Word for word, restate the lines that run from the line containing "rewrite <- Hh." to the last line of the records below.

╔══

(* ===== verification/Asn1RBuildWide.v ===== *)
(** Correctness of the reverse builders of 64-bit integers and floating-point
    values. *)
From Stdlib Require Import ZArith Lia.
From S2P Require Import Prelude Asn1Defs Ber Asn1Parse Asn1ParseProps Asn1ParseWide Asn1Build Asn1BuildProps.
From S2P Require Import Asn1RBuild Asn1RBuildProps.

Lemma rseq_assoc e f g : rseq e (fun s => rseq (f s) g) = rseq (rseq e f) g.
Proof. unfold rseq. by destruct e as [[s [|]]|]. Qed.

Section wide.
Context {A : Allocator}.

(** * The low half *)

(** The loop over the low half stops after [k'] octets, at most 4. *)
Lemma rlow_loop_post r limit tv low f : forall k,
  (1 <= k <= 4)%nat -> (4 - k <= f)%nat ->
  (k = 1%nat \/ low / 2 ^ (8 * Z.of_nat (k - 1)) <> tv) ->
  (limit = false -> low / 2 ^ 32 = tv) ->
  exists k', (k <= k' <= 4)%nat /\
    (low / 2 ^ (8 * Z.of_nat k') = tv \/ k' = 4%nat) /\
    (k' = 1%nat \/ low / 2 ^ (8 * Z.of_nat (k' - 1)) <> tv) /\
    forall s s1 bs kont, rwf s -> mid r s (be_bytes k low) s1 -> Z.of_nat k' <= zlen bs ->
      (forall s2, mid r s (be_bytes k' low) s2 -> rpost r s bs (kont (Z.of_nat k') s2)) ->
      rpost r s bs (rlow_loop f r limit tv (low / 2 ^ (8 * Z.of_nat k)) (Z.of_nat k) s1 kont).
Proof.
  induction f as [|f IH]; intros k Hk Hf Hmin Hlim; cbn [rlow_loop].
  all: destruct (negb (low / 2 ^ (8 * Z.of_nat k) =? tv) && (negb limit || (Z.of_nat k <? 4))) eqn:Hc.
  - exfalso. assert (k = 4%nat) as -> by lia. apply andb_prop in Hc as [Hne Hl].
    destruct limit; [done|]. change (2 ^ (8 * Z.of_nat 4)) with (2 ^ 32) in Hne.
    by rewrite Hlim, Z.eqb_refl in Hne.
  - exists k. split_and!; try lia; try done. by eauto.
  - apply andb_prop in Hc as [Hne%negb_true_iff%Z.eqb_neq Hl].
    assert (Hk4 : (k < 4)%nat).
    { destruct limit; [bool_prop; destruct Hl; [done|lia]|].
      destruct (decide (k = 4%nat)) as [->|]; [|lia]. exfalso. by apply Hne, Hlim. }
    destruct (IH (S k)) as (k' & Hk' & Hstop & Hmin' & Hpost); [lia|lia| |done|].
    { right. by replace (S k - 1)%nat with k by lia. }
    exists k'. split_and!; try done; [lia..|]. intros s s1 bs kont Hs Hm Hz Hkont.
    eapply rseq_mid; [done|exact Hm|apply rput_post; eapply mid_rwf, Hm| |].
    + rewrite zlen_be_bytes. change (zlen [_]) with 1. lia.
    + intros s2 Hm2. rewrite Z.shiftr_div_pow2, Z.div_div, <- Z.pow_add_r by lia.
      replace (8 * Z.of_nat k + 8) with (8 * Z.of_nat (S k)) by lia.
      replace (Z.of_nat k + 1) with (Z.of_nat (S k)) by lia. by apply Hpost.
  - exists k. split_and!; try lia; try done. by eauto.
Qed.

Lemma rpad_post r pad n s : rwf s -> rpost r s (replicate n pad) (rpad n r pad s).
Proof.
  revert s. induction n as [|n IH]; intros s Hs; simpl; [by apply rpost_ret|].
  change (pad :: replicate n pad) with (replicate (S n) pad). rewrite replicate_S_end.
  apply rseq_post; [done|by apply rput_post|]. intros s1 Hs1 _ _. by apply IH.
Qed.

(** Octets of a sign are copies of it. *)
Lemma be_bytes_sign n tv : tv = -1 \/ tv = 0 -> be_bytes n tv = replicate n (tv mod 256).
Proof.
  intros Ht. induction n as [|n IH]; [done|]. rewrite be_bytes_S, IH. cbn [replicate]. f_equal.
  pose proof (pow2_pos (8 * Z.of_nat n) ltac:(lia)). destruct Ht as [-> | ->].
  - f_equal. symmetry. apply (Z.div_unique_pos _ _ _ (2 ^ (8 * Z.of_nat n) - 1)); lia.
  - by rewrite Z.div_0_l by lia.
Qed.

(** * All octets of a 64-bit value *)

(** The two halves of [v] as the code holds them, and their sign. *)
Record halves (v high low tv : Z) : Prop := {
  halves_sign : sign_of v tv;
  halves_range : - 2 ^ 63 <= v < 2 ^ 64;
  halves_high : v / 2 ^ 32 = high;
  halves_low : low mod 2 ^ 32 = v mod 2 ^ 32;
  halves_small k : (k <= 3)%nat -> v / 2 ^ (8 * Z.of_nat k) = tv -> low / 2 ^ (8 * Z.of_nat k) = tv;
  halves_flat k : (k <= 3)%nat -> high = tv -> low / 2 ^ (8 * Z.of_nat k) = tv -> v / 2 ^ (8 * Z.of_nat k) = tv;
}.

Lemma be_bytes_low k v low : (k <= 4)%nat -> low mod 2 ^ 32 = v mod 2 ^ 32 -> be_bytes k low = be_bytes k v.
Proof.
  intros Hk Hl. rewrite (Z.div_mod low (2 ^ 32)), (Z.div_mod v (2 ^ 32)), Hl by lia.
  rewrite !(Z.mul_comm (2 ^ 32)), !(Z.add_comm (_ * _)).
  change (2 ^ 32) with (2 ^ (8 * 4)). by rewrite !be_bytes_high by lia.
Qed.

Lemma div_high v k : v / 2 ^ (8 * Z.of_nat (k + 4)) = v / 2 ^ 32 / 2 ^ (8 * Z.of_nat k).
Proof.
  rewrite Z.div_div by (try apply pow2_pos; lia). f_equal.
  rewrite <- Z.pow_add_r by lia. f_equal. lia.
Qed.

(** The padding up to four octets and the octets of the high half. *)
Lemma high_octets_post r v high low tv g k :
  sign_of v tv -> v / 2 ^ 32 = high -> - 2 ^ 31 <= high < 2 ^ 32 ->
  low mod 2 ^ 32 = v mod 2 ^ 32 -> high <> tv -> (k <= 4 <= g)%nat ->
  low / 2 ^ (8 * Z.of_nat k) = tv \/ k = 4%nat ->
  exists j, sized (S j + 4) v tv /\ forall s s1, rwf s -> mid r s (be_bytes k v) s1 ->
    rpost r s (be_bytes (S j + 4) v)
      (s <~ rpad (4 - k) r (tv mod 256) s1;
       s <~ rput r (u8 high) s;
       rint_loop g r tv (high / 256) s).
Proof.
  intros Ht Hh Hr Hl Hne Hk Hstop.
  assert (Hht : sign_of high tv) by (rewrite <- Hh; apply sign_of_div; [done|done]).
  destruct (rint_loop_post r tv g (high / 256)) as (j & Hj & Hjm & _ & Hloop).
  { by apply sign_of_div. }
  { assert (2 ^ 32 <= 2 ^ (8 * Z.of_nat g)) by (apply Z.pow_le_mono_r; lia).
    split; [apply Z.div_le_lower_bound|apply Z.div_lt_upper_bound]; lia. }
  exists j. split.
  - pose proof (sized_succ j high tv Hj Hjm) as (_ & Hd & Hm). rewrite <- Hh in Hd, Hm, Hne.
    split; [clear; lia|]. rewrite div_high. split; [done|right].
    replace (S j + 4 - 1)%nat with (j + 4)%nat by (clear; lia). rewrite div_high.
    destruct j as [|j]; [by rewrite Z.div_1_r|]. destruct Hm as [|Hm]; [done|].
    by replace (S (S j) - 1)%nat with (S j) in Hm by (clear; lia).
  - clear Hj Hjm Hr Hne. intros s s1 Hs Hm1.
    pose proof (be_bytes_app 1 4 v) as Happ1. change (8 * Z.of_nat 4) with 32 in Happ1.
    pose proof (be_bytes_app (4 - k) k v) as Happ4. pose proof (be_bytes_app j (1 + 4) v) as Happ5.
    assert (Hpad : replicate (4 - k) (tv mod 256) = be_bytes (4 - k) (v / 2 ^ (8 * Z.of_nat k))).
    { destruct Hstop as [Hstop| ->]; [|done].
      rewrite <- (be_bytes_sign (4 - k) tv) by (destruct Ht as [[_ ->]|[_ ->]]; auto).
      rewrite <- Hstop. pose proof (be_bytes_app (4 - k) k low) as Hb.
      rewrite (be_bytes_low (4 - k + k) v low), <- Happ4, (be_bytes_low k v low) in Hb
        by (done || (clear - Hk; lia)). by apply app_inv_tail in Hb. }
    eapply rseq_mid; [done|exact Hm1|apply rpad_post, (mid_rwf _ _ _ _ Hm1)| |].
    { unfold zlen. rewrite length_replicate, !length_be_bytes. clear - Hk. lia. }
    rewrite Hpad, Happ4, Nat.sub_add by (clear - Hk; lia). intros s3 Hm3.
    eapply rseq_mid; [done|exact Hm3|apply rput_post, (mid_rwf _ _ _ _ Hm3)| |].
    { rewrite !zlen_be_bytes. change (zlen [_]) with 1. clear. lia. }
    rewrite u8_low, <- be_bytes_1, <- Hh, Happ1. intros s4 Hm4.
    eapply rlast_mid; [done|exact Hm4|rewrite Hh; apply Hloop, (mid_rwf _ _ _ _ Hm4)|].
    rewrite <- Hh. replace (j + (1 + 4))%nat with (S j + 4)%nat in Happ5 by (clear; lia).
    rewrite <- Happ5. do 2 f_equal. by rewrite Z.div_div by (clear; lia).
Qed.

╚══

RESPONSE TO THIS EXERCISE>
    rewrite <- Hh. replace (j + (1 + 4))%nat with (S j + 4)%nat in Happ5 by (clear; lia).
    rewrite <- Happ5. do 2 f_equal. by rewrite Z.div_div by (clear; lia).
Qed.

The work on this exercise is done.